Your Sinclair

Red Scorpion
By Quicksilva
Spectrum 48K/128K

Published in Your Sinclair #19

Red Scorpion

When the gormless one asked what I was doing and I told her I was a bounty hunter, she said she preferred Milky Ways. I ask you! Has she never heard of those mercenaries who go off in search of a fistful of intergalactic dollars?

Well, they might gain a few credits in this game, but they also receive a fistful of keys. Red Scorpion is a tank, you see, and we all know what tank games mean, don't we, software historians? Yes, our old friend Battlezone makes a welcome (well, sort of) reappearance, just when you thought it was safe to return to the vector landscape.

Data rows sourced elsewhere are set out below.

Set Default Goal Selector "!".

(** ** Who holds a connection *)

Section owners.
Context {K : Type} `{!OS K} {P : Poller K}.
Implicit Types w : World K.

(** What keeps [c] but for local variables. *)
Definition kept_by_object (c : ptr) w : Prop :=
  (∃ s x name, w_servers w !! s = Some x ∧ sv_connections x !! name = Some c)
  ∨ (∃ cl x, w_clients w !! cl = Some x ∧ cl_connection x = Some c)
  ∨ (∃ l x f, w_loops w !! l = Some x ∧ f ∈ el_pendingFunctors x ∧ functor_holds f = Some c).

Lemma elem_of_owners c w : c ∈ owners w ↔ c ∈ w_held w ∨ kept_by_object c w.
Proof.
  unfold owners, kept_by_object.
  rewrite !elem_of_app, !list_elem_of_bind, list_elem_of_omap.
  apply or_iff_compat_l, Morphisms_Prop.or_iff_morphism; [|apply Morphisms_Prop.or_iff_morphism].
  - split.
    + intros ([s x] & Hc & Hs%elem_of_map_to_list).
      apply list_elem_of_fmap in Hc as ([name c'] & -> & Hx%elem_of_map_to_list). by exists s, x, name.
    + intros (s & x & name & Hs & Hx). exists (s, x). rewrite elem_of_map_to_list. split; [|done].
      apply list_elem_of_fmap. exists (name, c). by rewrite elem_of_map_to_list.
  - split.
    + intros ([cl x] & Hs%elem_of_map_to_list & Hc). by exists cl, x.
    + intros (cl & x & Hs & Hc). exists (cl, x). by rewrite elem_of_map_to_list.
  - split.
    + intros ([l x] & Hc & Hs%elem_of_map_to_list).
      apply list_elem_of_omap in Hc as (f & Hf & Hh). by exists l, x, f.
    + intros (l & x & f & Hs & Hf & Hh). exists (l, x). rewrite elem_of_map_to_list. split; [|done].
      apply list_elem_of_omap. by exists f.
Qed.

This is a very special Battle-zone though, and the major point in its favour is the quality of that line 3D. Okay, you say, so they should have got it right after all these years. Well, they have, and the objects you encounter move fast and spin smoothly. Shoot them and they even shatter debris all over you. The ground itself seems to slide by like a ploughed field as you glide over its lines.

Red Scorpion

All well and good, and if blasting was all there was to it you'd have a game of guaranteed, if rather limited, addictiveness. But it seems that every formula needs elaboration nowadays, at least in the eyes of the game designers - and this is where all those keys come in.

Being a high tech sort of jalopy, your Scorpion is equipped with a dazzling array of aids to attack and defence. I presume they're aids to defence, though as far as I was concerned, the enemy might have put them there to hamper you, because every so often you have to switch your fingers from the joystick to the keyboard to activate a weapon or night sight.

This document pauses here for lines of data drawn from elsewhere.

(* ===== verification/Bench.v ===== *)
(** * Bench: the event-loop benchmark (example/pingpong/bench.cc)

    A chain of socket pairs watched by one loop: each byte read makes one more be
    sent, until [numWrites] have been, and the loop quits when everything that was
    sent has been read.  The globals are the [Bench] record of Objects.v; an [int]
    that overflows is undefined behaviour.  What is printed is not kept. *)
From S2P Require Import Prelude Endian Buffer OS Double Objects Poller LoopCore Channel TimerQueue Sockets TcpConnection EventLoop Threads Acceptor Connector TcpServer TcpClient Program PingPong.

Set Default Goal Selector "!".

(** The value of an [int] expression. *)
Definition int (n : Z) : outcome Z :=
  if (- 2 ^ 31 <=? n) && (n <? 2 ^ 31) then Ok n else Fault (OutOfBounds "int").

Section bench.
Context {K : Type} `{!OS K} {P : Poller K} `{Inet}.

Definition get_bench : M (World K) Bench := gets (λ w, ap_bench (w_app w)).
Definition upd_bench (f : Bench → Bench) : M (World K) unit :=
  modify (λ w, set_w_app (set_ap_bench (f (ap_bench (w_app w))) (w_app w)) w).

(** An element of a [std::vector]. *)
Definition at_ {A} (what : string) (l : list A) (i : Z) : M (World K) A :=
  lift (if i <? 0 then Fault (OutOfBounds what)
        else match l !! Z.to_nat i with Some a => Ok a | None => Fault (OutOfBounds what) end).

(** [::send(fd, "m", 1, 0)]; the result is not looked at. *)
Definition send_m (fd : Z) : M (World K) unit := _ ← syscall_ (SysSend fd [x6d]); mret tt.

Definition readCallback (fd idx : Z) : M (World K) unit :=
  r ← syscall_ (SysRecv fd 1);
  b ← get_bench;
  reads ← lift (int (bn_reads b + i32 (ret r)));
  upd_bench (set_bn_reads reads);;
  b ← get_bench;
  when (0 <? bn_writes b)
    (widx ← lift (int (idx + 1));
     let widx := if bn_numPipes b <=? widx then widx - bn_numPipes b else widx in
     fd' ← at_ "g_pipes" (bn_pipes b) (2 * widx + 1);
     send_m fd';;
     upd_bench (set_bn_writes (bn_writes b - 1));;
     fired ← lift (int (bn_fired b + 1));
     upd_bench (set_bn_fired fired));;
  b ← get_bench;
  when (bn_fired b =? bn_reads b) (quit (bn_loop b)).

(** Channel [i]'s callback: [capture0] is the channel's descriptor. *)
Definition bench_user (u : UserCall) : M (World K) unit :=
  match u with
  | UcChannel i _ =>
      b ← get_bench;
      c ← at_ "g_channels" (bn_channels b) (Z.of_nat i);
      ch ← chan_at c;
      readCallback (ch_fd ch) (Z.of_nat i)
  | _ => mret tt
  end.

(** Milliseconds between two readings of the clock, as an [int]. *)
Definition elapsed_ms (before after : Z) : Z := i32 (Z.quot (after - before) 1000000).

(** [None] if the loop did not return within [rounds]. *)
Definition runOnce (rounds : nat) : M (World K) (option (Z * Z)) :=
  beforeInit ← system_clock_now;
  b ← get_bench;
  for_each (seq 0 (Z.to_nat (bn_numPipes b))) (λ i,
    c ← at_ "g_channels" (bn_channels b) (Z.of_nat i);
    upd_chan c (set_ch_readCallback (Some (CbUser i)));;
    enableReading c);;
  (if bn_numActive b =? 0 then fail (OutOfBounds "numPipes / numActive") else mret tt);;
  space ← lift (int (Z.quot (bn_numPipes b) (bn_numActive b)));
  space ← lift (int (space * 2));
  for_each (seq 0 (Z.to_nat (bn_numActive b))) (λ i,
    j ← lift (int (Z.of_nat i * space));
    fd ← at_ "g_pipes" (bn_pipes b) (j + 1);
    send_m fd);;
  upd_bench (set_bn_fired (bn_numActive b));;
  upd_bench (set_bn_reads 0);;
  upd_bench (set_bn_writes (bn_numWrites b));;
  beforeLoop ← system_clock_now;
  finished ← loop bench_user rounds (bn_loop b);
  if finished : bool then
    end_ ← system_clock_now;
    mret (Some (elapsed_ms beforeInit end_, elapsed_ms beforeLoop end_))
  else mret None.

(** What [getopt(argc, argv, "n:a:w:")] finds. *)
Inductive bench_opt : Type := OptN (arg : string) | OptA (arg : string) | OptW (arg : string) | OptIllegal.

(** Whether every option is legal. *)
Fixpoint parse_options (opts : list bench_opt) : M (World K) bool :=
  match opts with
  | [] => mret true
  | OptN arg :: opts => n ← lift (atoi arg); upd_bench (set_bn_numPipes n);; parse_options opts
  | OptA arg :: opts => n ← lift (atoi arg); upd_bench (set_bn_numActive n);; parse_options opts
  | OptW arg :: opts => n ← lift (atoi arg); upd_bench (set_bn_numWrites n);; parse_options opts
  | OptIllegal :: _ => mret false
  end.

(** [socketpair] for pair [i], ..., of [todo] more; whether all of them worked. *)
Fixpoint open_pipes (i todo : nat) : M (World K) bool :=
  match todo with
  | O => mret true
  | S todo =>
      r ← syscall_ SysSocketpair;
      if ret r =? -1 then mret false
      else
        upd_bench (λ b, set_bn_pipes
          (<[S (2 * i) := to_signed 32 (load LittleEndian (field 4 4 (payload r)))]>
            (<[(2 * i)%nat := to_signed 32 (load LittleEndian (field 0 4 (payload r)))]> (bn_pipes b))) b);;
        open_pipes (S i) todo
  end.

Fixpoint run_times (n rounds : nat) : M (World K) bool :=
  match n with
  | O => mret true
  | S n => t ← runOnce rounds; match t with Some _ => run_times n rounds | None => mret false end
  end.

(** The exit status; [None] if a run's loop did not return within [rounds]. *)
Definition bench_main (rounds : nat) (ind : bool) (opts : list bench_opt) : M (World K) (option Z) :=
  upd_bench (set_bn_numPipes 100);;
  upd_bench (set_bn_numActive 1);;
  upd_bench (set_bn_numWrites 100);;
  legal ← parse_options opts;
  if negb legal then mret (Some 1) else
  b ← get_bench;
  n ← lift (int (bn_numPipes b * 2));
  n ← lift (int (n + 50));
  _ ← syscall_ (SysSetrlimitNofile (u64 n));
  (if bn_numPipes b <? 0 then fail (Terminated "std::length_error") else mret tt);;
  upd_bench (set_bn_pipes (replicate (Z.to_nat (2 * bn_numPipes b)) 0));;
  ok ← open_pipes 0 (Z.to_nat (bn_numPipes b));
  if negb ok then mret (Some 1) else
  l ← EventLoop_ctor ind;
  upd_bench (set_bn_loop l);;
  for_each (seq 0 (Z.to_nat (bn_numPipes b))) (λ i,
    b ← get_bench;
    fd ← at_ "g_pipes" (bn_pipes b) (2 * Z.of_nat i);
    c ← fresh;
    in_reactor (put_chan c (Channel_ctor l fd));;
    upd_bench (λ b, set_bn_channels (bn_channels b ++ [c]) b));;
  finished ← run_times 25 rounds;
  if negb finished then mret None else
  b ← get_bench;
  for_each (bn_channels b) (λ c, disableAll c;; remove c);;
  for_each (bn_channels b) Channel_dtor;;
  upd_bench (set_bn_channels []);;
  EventLoop_dtor l;;
  mret (Some 0).

(** ** Rules *)

Context `{!OSLaws K}.
Implicit Types w : World K.

(** Between callbacks, in the loop's thread: the counters are those of [b], and
    [quit_] is [q]. *)
Record benching (b : Bench) (q : bool) w : Prop := {
  be_bench : ap_bench (w_app w) = b;
  be_loop : ∃ x, w_loops w !! bn_loop b = Some x ∧ el_threadId x = w_tid w ∧ el_quit x = q
}.

(** The pipes are those of [numPipes] pairs. *)
Definition pipes_ok (b : Bench) : Prop :=
  0 < bn_numPipes b < 2 ^ 30 ∧ Z.of_nat (length (bn_pipes b)) = 2 * bn_numPipes b.

(** The counters after one callback whose [recv] returned [n]. *)
Definition count_read (n : Z) (b : Bench) : Bench :=
  let b := set_bn_reads (bn_reads b + n) b in
  if 0 <? bn_writes b then set_bn_fired (bn_fired b + 1) (set_bn_writes (bn_writes b - 1) b) else b.

Lemma get_bench_wp b q (Q : Bench → World K → Prop) w :
  benching b q w → Q b w → wp get_bench Q w.
Proof. intros [<- _] HQ. by apply wp_gets. Qed.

With a whole row of keys to remember it can become more like a typing exercise. Maybe it's just a personal preference, but I like games where I can get into the action without having to remember a whole row of keys. I'm sure that I'd learn them if I persisted, but by then I think I'd have lost interest.

There are other interesting additions though, including friendly units which you mustn't shoot on any account, unless you want to be court-martialled, which means you need to know your wire-frame. And do read the inlay notes - very satirical, indeed! But in the end the control system is too clumsy for my liking, and only serves to detract from the speed of the action.